Edwin Samuel Montagu PC (6 February 1879 – 15 November 1924) was a British Liberal politician who served as Secretary of State for India between 1917 and 1922. Montagu was a "radical" Liberal and the third practising Jew (after Sir Herbert Samuel and Sir Rufus Isaacs) to serve in the British cabinet.

Background and education
Montagu was the second son and sixth child of Samuel Montagu, 1st Baron Swaythling, by his wife Ellen, daughter of Louis Cohen. He was educated at Doreck College, Clifton College, the City of London School, University College London and Trinity College, Cambridge. At Cambridge, he was the first student president of the Cambridge University Liberal Club from 1902 to 1903. In 1902, he was also president of the Cambridge Union.

Political career

Montagu was elected Member of Parliament for Chesterton in 1906, a seat he held until 1918, and then represented Cambridgeshire until 1922. He served under H. H. Asquith as Under-Secretary of State for India from 1910 to 1914, as Financial Secretary to the Treasury from 1914 to 1915 and again from 1915 to 1916 and as Chancellor of the Duchy of Lancaster (with a seat in the Cabinet) in 1915 and 1916. In 1915 he was sworn of the Privy Council. In 1916 he was promoted to Minister of Munitions.

Montagu was a friend of Asquith, Gertrude Bell, Lord Lloyd, Maurice Hankey and Duff Cooper, with whom he dined frequently. When Hankey was promoted to the newly created post of Cabinet Secretary, he recommended Montagu as Minister for National Service, for which he was considered in December 1916 (the job was given in the end to Neville Chamberlain). Instead he was initially left out of David Lloyd George's coalition government in December 1916, but in August 1917 he was appointed Secretary of State for India. Montagu was not initially part of Lloyd George's inner circle, when he became Prime Minister, but he remained in office until his resignation in March 1922.

As Secretary of State, Montagu represented the interests of the British Empire and opposed the most strident Indian nationalists, calling S. Subramania Iyer the "Grand old man of South India." Montagu led the Indian delegation at the Paris Peace Conference in 1919, where he opposed plans for dividing Turkey (including the Greek occupation of Smyrna and the projected removal of the Sultan from Constantinople). On this subject, at the Council of Four on 17 May 1919, he introduced representatives of Muslim India (including the Aga Khan) and urged that Muslim peoples were beginning to see the Conference as "taking sides against Islam".

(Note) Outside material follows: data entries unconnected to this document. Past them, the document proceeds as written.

(** One facet: [$match] on the fuel, [$group] by country, [$match] on a
    positive sum, [$addFields] with the deaths at [rate] per TWh. *)
Definition branch (fuel : string) (rate : Qc) (db : list Plant.t) : list branch_doc :=
  map (fun g : (string * string) * Qc =>
         {| b_id := fst g;
            b_gwh := snd g;
            b_deaths := snd g / dec 1000 1 * rate |})
    (filter (fun g : (string * string) * Qc => Match.gt (Val (snd g)) zero)
       (map (fun g : (string * string) * list Plant.t =>
               (fst g, Acc.sum (map Plant.estimated_generation_gwh_2017 (snd g))))
          (group_by id_eqb (fun p => (Plant.country p, Plant.country_long p))
             (filter (fun p => String.eqb (Plant.primary_fuel p) fuel) db)))).

Definition facet_nuclear : list Plant.t -> list branch_doc :=
  branch "Nuclear" (dec 7 100).

Definition facet_solar : list Plant.t -> list branch_doc :=
  branch "Solar" (dec 2 100).

(** The [$filter] on the solar facet followed by [$arrayElemAt ... 0]. *)
Definition first_solar (solar : list branch_doc) (n : branch_doc) : option branch_doc :=
  match filter (fun s => String.eqb (fst (b_id s)) (fst (b_id n))) solar with
  | [] => None
  | s :: _ => Some s
  end.

(** Step 2: [$mergeObjects] of the nuclear document with the solar one; a
    missing second operand adds nothing, a present one overrides [_id].
    Step 4 then projects the fields. *)
Definition combine (solar : list branch_doc) (n : branch_doc) : row :=
  match first_solar solar n with
  | Some s =>
      {| _id := b_id s;
         country := fst (b_id s);
         country_long := snd (b_id s);
         nuclear_gwh := b_gwh n;
         solar_gwh := Val (b_gwh s);
         nuclear_deaths := b_deaths n;
         solar_deaths := Val (b_deaths s) |}
  | None =>
      {| _id := b_id n;
         country := fst (b_id n);
         country_long := snd (b_id n);
         nuclear_gwh := b_gwh n;
         solar_gwh := Absent;
         nuclear_deaths := b_deaths n;
         solar_deaths := Absent |}
  end.

Definition query7 (db : list Plant.t) : list row :=
  sort_desc_num nuclear_gwh
    (map (combine (facet_solar db)) (facet_nuclear db)).

End Query7.

(** ** QUERY 8: real against estimated nuclear generation of 2017 *)

Module Query8.

Record row : Type := {
  country : string;
  name : string;
  real_generation : field Qc;
  estimated_generation : field Qc;
  absolute_error : field Qc;
  percent_error : field Qc
}.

He was primarily responsible for the Montagu–Chelmsford Reforms which led to the Government of India Act 1919, committing the British to the eventual evolution of India towards dominion status.

Anti-Zionism
Montagu was the third practising British Jew to enter the Cabinet, the inner circle of government. He was strongly opposed to Zionism, which he called "a mischievous political creed", and opposed the Balfour Declaration of 1917, which he considered anti-Semitic and whose terms he managed to modify. In a memo to the Cabinet, he outlined his views on Zionism:...I assume that it means that Mahommedans [Muslims] and Christians are to make way for the Jews and that the Jews should be put in all positions of preference and should be peculiarly associated with Palestine in the same way that England is with the English or France with the French, that Turks and other Mahommedans in Palestine will be regarded as foreigners, just in the same way as Jews will hereafter be treated as foreigners in every country but Palestine. Perhaps also citizenship must be granted only as a result of a religious test. He was opposed by his cousin Herbert Samuel, a moderate Zionist who became the first High Commissioner of the British Mandate of Palestine.

Family

In 1912, Montagu accompanied the prime minister on holiday in Sicily. H. H. Asquith brought along his daughter Violet, and she in turn brought her friend Venetia Stanley, daughter of Edward Stanley, 4th Baron Stanley of Alderley. It appears that during this holiday, both men fell in love with Stanley.

During the next three years Asquith wrote more and more frequently to her, even during Cabinet meetings. At the same time, Montagu was attempting to court her, unsuccessfully proposing marriage in 1913. She liked him but did not reciprocate his love. Also, Montagu had to marry within his Jewish faith to keep his inheritance. Although Stanley was from a freethinking family and was not a devout Anglican, conversion to Judaism seemed too great a barrier. However, Asquith's epistolary obsession with Venetia and his constant demands for advice apparently became overwhelming even for this intelligent and well-read woman, keenly interested in politics as she was. As a result, she finally accepted Montagu's proposal on 28 April 1915. She converted to Judaism, and the couple were wed on 26 July 1915.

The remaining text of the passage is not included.